* [AIM OF THE TASK]
The output should consist solely of the line containing "ch_Nonce c' = ch_Nonce" and all lines after it through the final line of the entries below, reproduced exactly.

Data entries
(** ** Verification *)

(** The conditions of an accepted verification. *)
Record verifies (e : cp_env) (body : string) (s : Server) (req : VerifyRequest) (nonce sig : string) (c : challengeEntry) : Prop := {
  vf_body : decode_body (dec_struct VerifyRequest_fields) zero_VerifyRequest body = Some req;
  vf_given : String.eqb (vq_NKeyPublic req) "" || String.eqb (vq_Challenge req) "" || String.eqb (vq_Signature req) "" = false;
  vf_nonce : base64_decode (vq_Challenge req) = Some nonce;
  vf_sig : base64_decode (vq_Signature req) = Some sig;
  vf_entry : challenges s !! vq_Challenge req = Some c;
  vf_key : ch_NKeyPublic c = vq_NKeyPublic req;
  vf_live : ce_now e ≤ ch_ExpiresAt c;
  vf_valid : VerifyNKeySignature (vq_NKeyPublic req) nonce sig = None;
  vf_db : cf_db (config s) = true;
}.

(** Marking an entry as used keeps its key, nonce and expiry. *)
Lemma mark_used_lookup k key m x :
  mark_used k key m !! x = (λ c, if negb (ch_Used c) && String.eqb (ch_NKeyPublic c) key && bool_decide (x = k)
    then {| ch_NKeyPublic := ch_NKeyPublic c; ch_Nonce := ch_Nonce c; ch_ExpiresAt := ch_ExpiresAt c; ch_Used := true |} else c) <$> m !! x.
Proof.
  unfold mark_used. destruct (decide (x = k)) as [->|Hx].
  - destruct (m !! k) as [c|] eqn:E; cbn; [|by rewrite E]. rewrite bool_decide_true, andb_true_r by done.
    destruct (negb (ch_Used c) && String.eqb (ch_NKeyPublic c) key); [by rewrite lookup_insert_eq|by rewrite E].
  - destruct (m !! k) as [c|]; [destruct (_ && _)|]; rewrite ?lookup_insert_ne by done;
      destruct (m !! x); cbn; rewrite ?bool_decide_false by done; by rewrite ?andb_false_r.
Qed.

Lemma mark_used_entry k key m c :
  m !! k = Some c → ∃ c', mark_used k key m !! k = Some c' ∧ ch_NKeyPublic c' = ch_NKeyPublic c ∧
    ch_Nonce c' = ch_Nonce c ∧ ch_ExpiresAt c' = ch_ExpiresAt c.
Proof. intros H. rewrite mark_used_lookup, H. cbn. eexists; split; [done|]. by destruct (_ && _). Qed.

* [THE COMPLETED TASK]
    ch_Nonce c' = ch_Nonce c ∧ ch_ExpiresAt c' = ch_ExpiresAt c.
Proof. intros H. rewrite mark_used_lookup, H. cbn. eexists; split; [done|]. by destruct (_ && _). Qed.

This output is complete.